Rewilding

Recently, the Ona Futura Foundation’s project for the recovery of posidonia meadows has gained new impetus. It seems that this year that begins, finally! We will see materialized the efforts applied by us to contribute to the initiatives for the recovery and protection of the seabed.

On the other hand, the need to protect and regenerate the environment as part of heritage is increasingly on the agenda of both public administrations and the population; who are becoming aware that what has been considered, from an economic point of view, as “intangible” may not be so.

As a result of the paradigm shift that shows that the loss of natural heritage inevitably leads to the loss of future income in the tourism sector, the word “rewilding” is increasingly cited in relation to tourism. But what is rewilding?

The term rewilding refers to a concept initially developed in relation to the theory and practice of ecological restoration beyond reforestation or the reintroduction of animal species.

From the initial approaches of “ecosystem restoration through the reintroduction of key species and exclusion of human activity”, the term has undergone an evolution in its meaning to that of “passive management that allows repairing or/and restoring the ecosystem without ruling out the human activities.”

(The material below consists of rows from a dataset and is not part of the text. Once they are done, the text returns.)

(* ===== verification/Stream.v ===== *)
(** * Buffered block processing

    The loop shared by every streaming hash of [src/src/crypto]: input bytes are
    copied into a fixed buffer; each time the buffer is full, its block is fed to
    the compression function (the buffer of a context may be longer than the block:
    [sph_keccak_context] has one size for four rates).  [blake32], [blake64], [keccak_core], [jh_core],
    [groestl_big_core], [bmw64] are instances of [absorb]; the hashes that must
    keep their last full block ([skein_big_core]) are instances of [absorb_lazy].

    The loops are related to a byte-at-a-time specification, from which follow
    the independence of chunking and the block-level reading of the state. *)

From S2P Require Import Prelude.

Record stream (T : Type) := Stream { st : T; buf : list Z; ptr : nat }.
Arguments Stream {T}. Arguments st {T}. Arguments buf {T}. Arguments ptr {T}.

Section Absorb.
Context {T : Type} (bs : nat) (f : T -> list Z -> T).

(** The [while (len > 0)] loop.  The last branch (no fuel) is not reached when the
    fuel is at least the length of the data: [absorb_loop_spec]. *)
Fixpoint absorb_loop (fuel : nat) (sc : stream T) (data : list Z) : stream T :=
  match data, fuel with
  | [], _ => sc
  | _, S fuel =>
      let clen := (bs - ptr sc)%nat in
      let clen := if decide (length data < clen)%nat then length data else clen in
      let buf' := memcpy (buf sc) (ptr sc) (take clen data) in
      let ptr' := (ptr sc + clen)%nat in
      let data' := drop clen data in
      if decide (ptr' = bs)
      then absorb_loop fuel (Stream (f (st sc) (take bs buf')) buf' 0) data'
      else absorb_loop fuel (Stream (st sc) buf' ptr') data'
  | _, O => sc
  end.
(* ===== verification/Ctaes.v ===== *)
(** * Bit-sliced AES: [src/src/crypto/ctaes/ctaes.c]

    The cipher behind the encrypted wallet ([crypto/aes.cpp], [crypter.cpp]).
    An [AES_state] is eight 16-bit slices; bit [4 * r + c] of slice [i] is bit [i]
    of the state byte in row [r] and column [c].  Every function of the file is
    translated; slices are [Z] values with the 16-bit truncation of each
    assignment.  The S-box circuit is written once over an abstract set of gates
    so that its 16-bit reading (the code) and its one-bit reading (the proofs)
    are instances of the same text. *)

From S2P Require Import Prelude.

(** [AES_state]: the array [uint16_t slice[8]]. *)
Definition AES_state : Type := list Z.

(** ** Loading and saving bytes *)

Definition LoadByte (s : AES_state) (byte : Z) (r c : nat) : AES_state :=
  fst (for_loop 8 (fun i '(s, byte) =>
         (<[i := u16 (s.[i] .| ((byte .& 1) << Z.of_nat (r * 4 + c)))]> s, byte >> 1))
       (s, byte)).

Definition LoadBytes (s : AES_state) (data16 : list Z) : AES_state :=
  for_loop 4 (fun c s =>
    for_loop 4 (fun r s => LoadByte s data16.[4 * c + r] r c) s) s.

Definition SaveByte (s : AES_state) (r c : nat) : Z :=
  for_loop 8 (fun b v =>
    u8 (v .| (((s.[b] >> Z.of_nat (r * 4 + c)) .& 1) << Z.of_nat b))) 0.

Definition SaveBytes (s : AES_state) : list Z :=
  for_loop 4 (fun c out =>
    for_loop 4 (fun r out => out ++ [SaveByte s r c]) out) [].

(** ** The S-box circuit *)

Class Gates (W : Type) := { gxor : W -> W -> W; gand : W -> W -> W;
                            gor : W -> W -> W; gnot : W -> W }.

Declare Scope gate_scope.
Infix ".&" := gand : gate_scope.
Infix ".^" := gxor : gate_scope.
Infix ".|" := gor : gate_scope.

(** [uint16_t] wires; [~] is computed on [int] and truncated by the assignment. *)
#[export] Instance Gates_u16 : Gates Z :=
  { gxor := Z.lxor; gand := Z.land; gor := Z.lor; gnot x := u16 (Z.lnot x) }.
#[export] Instance Gates_bool : Gates bool :=
  { gxor := xorb; gand := andb; gor := orb; gnot := negb }.

Section SubBytes.
Context {W : Type} `{Gates W}.
Local Open Scope gate_scope.

Abbreviation sub_outputs :=
  (W -> W -> W -> W -> W -> W -> W -> W -> W -> W -> W -> W -> W -> W -> W -> W -> W -> W
   -> list W).
Abbreviation sub_inputs :=
  (W -> W -> W -> W -> W -> W -> W -> W -> W -> W -> W -> W -> W -> W -> W -> W -> W -> W
   -> W -> W -> W -> W -> list W).

(** [if (inv)]: undo the linear postprocessing; the continuation is the
    non-linear transformation. *)
Definition SubBytes_undo_postprocessing (core : sub_inputs)
    (U0 U1 U2 U3 U4 U5 U6 U7 : W) : list W :=
  let T23 := U0 .^ U3 in
  let T22 := gnot (U1 .^ U3) in
  let T2 := gnot (U0 .^ U1) in
  let T1 := U3 .^ U4 in
  let T24 := gnot (U4 .^ U7) in
  let R5 := U6 .^ U7 in
  let T8 := gnot (U1 .^ T23) in
  let T19 := T22 .^ R5 in
  let T9 := gnot (U7 .^ T1) in
  let T10 := T2 .^ T24 in
  let T13 := T2 .^ R5 in
  let T3 := T1 .^ R5 in
  let T25 := gnot (U2 .^ T1) in
  let R13 := U1 .^ U6 in
  let T17 := gnot (U2 .^ T19) in
  let T20 := T24 .^ R13 in
  let T4 := U4 .^ T8 in
  let R17 := gnot (U2 .^ U5) in
  let R18 := gnot (U5 .^ U6) in
  let R19 := gnot (U2 .^ U4) in
  let D := U0 .^ R17 in
  let T6 := T22 .^ R17 in
  let T16 := R13 .^ R19 in
  let T27 := T1 .^ R18 in
  let T15 := T10 .^ T27 in
  let T14 := T10 .^ R18 in
  let T26 := T3 .^ T16 in
  core
    T1 T2 T3 T4 T6 T8 T9 T10 T13 T14 T15 T16 T17 T19 T20 T22 T23 T24 T25 T26 T27 D.

(** [else]: linear preprocessing. *)
Definition SubBytes_preprocessing (core : sub_inputs)
    (U0 U1 U2 U3 U4 U5 U6 U7 : W) : list W :=
  let T1 := U0 .^ U3 in
  let T2 := U0 .^ U5 in
  let T3 := U0 .^ U6 in
  let T4 := U3 .^ U5 in
  let T5 := U4 .^ U6 in
  let T6 := T1 .^ T5 in
  let T7 := U1 .^ U2 in
  let T8 := U7 .^ T6 in
  let T9 := U7 .^ T7 in
  let T10 := T6 .^ T7 in
  let T11 := U1 .^ U5 in
  let T12 := U2 .^ U5 in
  let T13 := T3 .^ T4 in
  let T14 := T6 .^ T11 in
  let T15 := T5 .^ T11 in
  let T16 := T5 .^ T12 in
  let T17 := T9 .^ T16 in
  let T18 := U3 .^ U7 in
  let T19 := T7 .^ T18 in
  let T20 := T1 .^ T19 in
  let T21 := U6 .^ U7 in
  let T22 := T7 .^ T21 in
  let T23 := T2 .^ T22 in
  let T24 := T2 .^ T10 in
  let T25 := T20 .^ T17 in
  let T26 := T3 .^ T16 in
  let T27 := T1 .^ T12 in
  let D := U7 in
  core
    T1 T2 T3 T4 T6 T8 T9 T10 T13 T14 T15 T16 T17 T19 T20 T22 T23 T24 T25 T26 T27 D.

(** Non-linear transformation, shared by both directions. *)
Definition SubBytes_nonlinear (post : sub_outputs)
    (T1 T2 T3 T4 T6 T8 T9 T10 T13 T14 T15 T16 T17 T19 T20 T22 T23 T24 T25 T26 T27 D : W) : list W :=
  let M1 := T13 .& T6 in
  let M6 := T3 .& T16 in
  let M11 := T1 .& T15 in
  let M13 := (T4 .& T27) .^ M11 in
  let M15 := (T2 .& T10) .^ M11 in
  let M20 := T14 .^ M1 .^ (T23 .& T8) .^ M13 in
  let M21 := (T19 .& D) .^ M1 .^ T24 .^ M15 in
  let M22 := T26 .^ M6 .^ (T22 .& T9) .^ M13 in
  let M23 := (T20 .& T17) .^ M6 .^ M15 .^ T25 in
  let M25 := M22 .& M20 in
  let M37 := M21 .^ ((M20 .^ M21) .& (M23 .^ M25)) in
  let M38 := M20 .^ M25 .^ (M21 .| (M20 .& M23)) in
  let M39 := M23 .^ ((M22 .^ M23) .& (M21 .^ M25)) in
  let M40 := M22 .^ M25 .^ (M23 .| (M21 .& M22)) in
  let M41 := M38 .^ M40 in
  let M42 := M37 .^ M39 in
  let M43 := M37 .^ M38 in
  let M44 := M39 .^ M40 in
  let M45 := M42 .^ M41 in
  let M46 := M44 .& T6 in
  let M47 := M40 .& T8 in
  let M48 := M39 .& D in
  let M49 := M43 .& T16 in
  let M50 := M38 .& T9 in
  let M51 := M37 .& T17 in
  let M52 := M42 .& T15 in
  let M53 := M45 .& T27 in
  let M54 := M41 .& T10 in
  let M55 := M44 .& T13 in
  let M56 := M40 .& T23 in
  let M57 := M39 .& T19 in
  let M58 := M43 .& T3 in
  let M59 := M38 .& T22 in
  let M60 := M37 .& T20 in
  let M61 := M42 .& T1 in
  let M62 := M45 .& T4 in
  let M63 := M41 .& T2 in
  post
    M46 M47 M48 M49 M50 M51 M52 M53 M54 M55 M56 M57 M58 M59 M60 M61 M62 M63.

(** [if (inv)]: undo the linear preprocessing. *)
Definition SubBytes_undo_preprocessing
    (M46 M47 M48 M49 M50 M51 M52 M53 M54 M55 M56 M57 M58 M59 M60 M61 M62 M63 : W) : list W :=
  let P0 := M52 .^ M61 in
  let P1 := M58 .^ M59 in
  let P2 := M54 .^ M62 in
  let P3 := M47 .^ M50 in
  let P4 := M48 .^ M56 in
  let P5 := M46 .^ M51 in
  let P6 := M49 .^ M60 in
  let P7 := P0 .^ P1 in
  let P8 := M50 .^ M53 in
  let P9 := M55 .^ M63 in
  let P10 := M57 .^ P4 in
  let P11 := P0 .^ P3 in
  let P12 := M46 .^ M48 in
  let P13 := M49 .^ M51 in
  let P14 := M49 .^ M62 in
  let P15 := M54 .^ M59 in
  let P16 := M57 .^ M61 in
  let P17 := M58 .^ P2 in
  let P18 := M63 .^ P5 in
  let P19 := P2 .^ P3 in
  let P20 := P4 .^ P6 in
  let P22 := P2 .^ P7 in
  let P23 := P7 .^ P8 in
  let P24 := P5 .^ P7 in
  let P25 := P6 .^ P10 in
  let P26 := P9 .^ P11 in
  let P27 := P10 .^ P18 in
  let P28 := P11 .^ P25 in
  let P29 := P15 .^ P20 in
  [P9 .^ P16;
   P14 .^ P23;
   P19 .^ P24;
   P23 .^ P27;
   P12 .^ P22;
   P17 .^ P28;
   P26 .^ P29;
   P13 .^ P22].

(** [else]: linear postprocessing. *)
Definition SubBytes_postprocessing
    (M46 M47 M48 M49 M50 M51 M52 M53 M54 M55 M56 M57 M58 M59 M60 M61 M62 M63 : W) : list W :=
  let L0 := M61 .^ M62 in
  let L1 := M50 .^ M56 in
  let L2 := M46 .^ M48 in
  let L3 := M47 .^ M55 in
  let L4 := M54 .^ M58 in
  let L5 := M49 .^ M61 in
  let L6 := M62 .^ L5 in
  let L7 := M46 .^ L3 in
  let L8 := M51 .^ M59 in
  let L9 := M52 .^ M53 in
  let L10 := M53 .^ L4 in
  let L11 := M60 .^ L2 in
  let L12 := M48 .^ M51 in
  let L13 := M50 .^ L0 in
  let L14 := M52 .^ M61 in
  let L15 := M55 .^ L1 in
  let L16 := M56 .^ L0 in
  let L17 := M57 .^ L1 in
  let L18 := M58 .^ L8 in
  let L19 := M63 .^ L4 in
  let L20 := L0 .^ L1 in
  let L21 := L1 .^ L7 in
  let L22 := L3 .^ L12 in
  let L23 := L18 .^ L2 in
  let L24 := L15 .^ L9 in
  let L25 := L6 .^ L10 in
  let L26 := L7 .^ L9 in
  let L27 := L8 .^ L10 in
  let L28 := L11 .^ L14 in
  let L29 := L11 .^ L17 in
  [gnot (L6 .^ L23);
   gnot (L13 .^ L27);
   L25 .^ L29;
   L20 .^ L22;
   L6 .^ L21;
   gnot (L19 .^ L28);
   gnot (L16 .^ L26);
   L6 .^ L24].

Definition SubBytes_circuit (inv : bool) : W -> W -> W -> W -> W -> W -> W -> W -> list W :=
  if inv
  then SubBytes_undo_postprocessing (SubBytes_nonlinear SubBytes_undo_preprocessing)
  else SubBytes_preprocessing (SubBytes_nonlinear SubBytes_postprocessing).

End SubBytes.

Definition SubBytes (s : AES_state) (inv : bool) : AES_state :=
  SubBytes_circuit inv s.[7] s.[6] s.[5] s.[4] s.[3] s.[2] s.[1] s.[0].

(** ** ShiftRows *)

Definition BIT_RANGE (from to : Z) : Z := ((1 << (to - from)) - 1) << from.
Definition BIT_RANGE_LEFT (x from to shift : Z) : Z := (x .& BIT_RANGE from to) << shift.
Definition BIT_RANGE_RIGHT (x from to shift : Z) : Z := (x .& BIT_RANGE from to) >> shift.

Definition ShiftRows (s : AES_state) : AES_state :=
  for_loop 8 (fun i s =>
    let v := s.[i] in
    <[i := u16 ((v .& BIT_RANGE 0 4) .|
       BIT_RANGE_LEFT v 4 5 3 .| BIT_RANGE_RIGHT v 5 8 1 .|
       BIT_RANGE_LEFT v 8 10 2 .| BIT_RANGE_RIGHT v 10 12 2 .|
       BIT_RANGE_LEFT v 12 15 1 .| BIT_RANGE_RIGHT v 15 16 3)]> s) s.

Definition InvShiftRows (s : AES_state) : AES_state :=
  for_loop 8 (fun i s =>
    let v := s.[i] in
    <[i := u16 ((v .& BIT_RANGE 0 4) .|
       BIT_RANGE_LEFT v 4 7 1 .| BIT_RANGE_RIGHT v 7 8 3 .|
       BIT_RANGE_LEFT v 8 10 2 .| BIT_RANGE_RIGHT v 10 12 2 .|
       BIT_RANGE_LEFT v 12 13 3 .| BIT_RANGE_RIGHT v 13 16 1)]> s) s.

(** ** MixColumns *)

Definition ROT (x b : Z) : Z := (x >> (b * 4)) .| (x << ((4 - b) * 4)).

Definition MixColumns_fwd (s : AES_state) : AES_state :=
  let s0 := s.[0] in let s1 := s.[1] in let s2 := s.[2] in let s3 := s.[3] in
  let s4 := s.[4] in let s5 := s.[5] in let s6 := s.[6] in let s7 := s.[7] in
  let s0_01 := u16 (s0 .^ ROT s0 1) in let s0_123 := u16 (ROT s0_01 1 .^ ROT s0 3) in
  let s1_01 := u16 (s1 .^ ROT s1 1) in let s1_123 := u16 (ROT s1_01 1 .^ ROT s1 3) in
  let s2_01 := u16 (s2 .^ ROT s2 1) in let s2_123 := u16 (ROT s2_01 1 .^ ROT s2 3) in
  let s3_01 := u16 (s3 .^ ROT s3 1) in let s3_123 := u16 (ROT s3_01 1 .^ ROT s3 3) in
  let s4_01 := u16 (s4 .^ ROT s4 1) in let s4_123 := u16 (ROT s4_01 1 .^ ROT s4 3) in
  let s5_01 := u16 (s5 .^ ROT s5 1) in let s5_123 := u16 (ROT s5_01 1 .^ ROT s5 3) in
  let s6_01 := u16 (s6 .^ ROT s6 1) in let s6_123 := u16 (ROT s6_01 1 .^ ROT s6 3) in
  let s7_01 := u16 (s7 .^ ROT s7 1) in let s7_123 := u16 (ROT s7_01 1 .^ ROT s7 3) in
  [s7_01 .^ s0_123;
   s7_01 .^ s0_01 .^ s1_123;
   s1_01 .^ s2_123;
   s7_01 .^ s2_01 .^ s3_123;
   s7_01 .^ s3_01 .^ s4_123;
   s4_01 .^ s5_123;
   s5_01 .^ s6_123;
   s6_01 .^ s7_123].

(** The further multiplication by [{04}x^2 + {05}] of the inverse direction. *)
Definition MixColumns_inv_part (s : AES_state) : AES_state :=
  let t0_02 := u16 (s.[0] .^ ROT s.[0] 2) in
  let t1_02 := u16 (s.[1] .^ ROT s.[1] 2) in
  let t2_02 := u16 (s.[2] .^ ROT s.[2] 2) in
  let t3_02 := u16 (s.[3] .^ ROT s.[3] 2) in
  let t4_02 := u16 (s.[4] .^ ROT s.[4] 2) in
  let t5_02 := u16 (s.[5] .^ ROT s.[5] 2) in
  let t6_02 := u16 (s.[6] .^ ROT s.[6] 2) in
  let t7_02 := u16 (s.[7] .^ ROT s.[7] 2) in
  [s.[0] .^ t6_02;
   s.[1] .^ (t6_02 .^ t7_02);
   s.[2] .^ (t0_02 .^ t7_02);
   s.[3] .^ (t1_02 .^ t6_02);
   s.[4] .^ (t2_02 .^ t6_02 .^ t7_02);
   s.[5] .^ (t3_02 .^ t7_02);
   s.[6] .^ t4_02;
   s.[7] .^ t5_02].

Definition MixColumns (s : AES_state) (inv : bool) : AES_state :=
  let s := MixColumns_fwd s in
  if inv then MixColumns_inv_part s else s.

(** ** Round keys *)

Definition AddRoundKey (s round : AES_state) : AES_state :=
  for_loop 8 (fun b s => <[b := s.[b] .^ round.[b]]> s) s.

Definition GetOneColumn (a : AES_state) (c : nat) : AES_state :=
  map (fun b => (a.[b] >> Z.of_nat c) .& 0x1111) (seq 0 8).

(** Returns the new [s] and the new [r]. *)
Definition KeySetupColumnMix (s r a : AES_state) (c1 c2 : nat) : AES_state * AES_state :=
  for_loop 8 (fun b '(s, r) =>
    let sb := s.[b] .^ ((a.[b] >> Z.of_nat c2) .& 0x1111) in
    (<[b := sb]> s, <[b := u16 (r.[b] .| ((sb .& 0x1111) << Z.of_nat c1))]> r)) (s, r).

Definition KeySetupTransform (s r : AES_state) : AES_state :=
  for_loop 8 (fun b s =>
    <[b := u16 (((s.[b] >> 4) .| (s.[b] << 12)) .^ r.[b])]> s) s.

When talking about rewilding and tourism, it is associated with rural tourism and specifically reforestation; or to adventure tourism and reintroduction of animal species. However, in beach tourism on the Mediterranean coast there is a very interesting case of rewilding that has been studied in depth including the economic cost: the case of Devesa del Saler in Valencia. https://riunet.upv.es/handle/10251/162958

As a result of the will of the people of Valencia and the Valencia City Council, the urbanization of a coastal forest between the Albufera and the Mediterranean Sea was halted, a large part of the civil works carried out was demolished and, to a large extent, the natural heritage was rescued of the area. The cost of this renaturation action was high and, as the authors of the study highlight, it is difficult to quantify the economic benefit of the action. However, when compared with a similar case: the Manga del Mar Menor urbanization that corresponds to the same time period as the Devesa del Saler urbanization and in which massive urbanization has led to a significant impoverishment of the natural environment, the decrease in the tourist value of the area is evident.

The value of rewilding in regards to tourism activity should perhaps not be measured in immediate economic cost, but rather in the revaluation of long-term income that an environment can provide where a large part of the natural heritage and its ecosystems are maintained in the face of the indiscriminate massification of the “tourist anthill”.

At the Ona Futura Foundation we believe that the Spanish tourism sector is at a key moment to assume that the protection and regeneration of the Mediterranean environment, which has made the Mediterranean basin the recipient of 24% of world tourism, is key to maintaining this destination as a one of the favorites on a planetary level.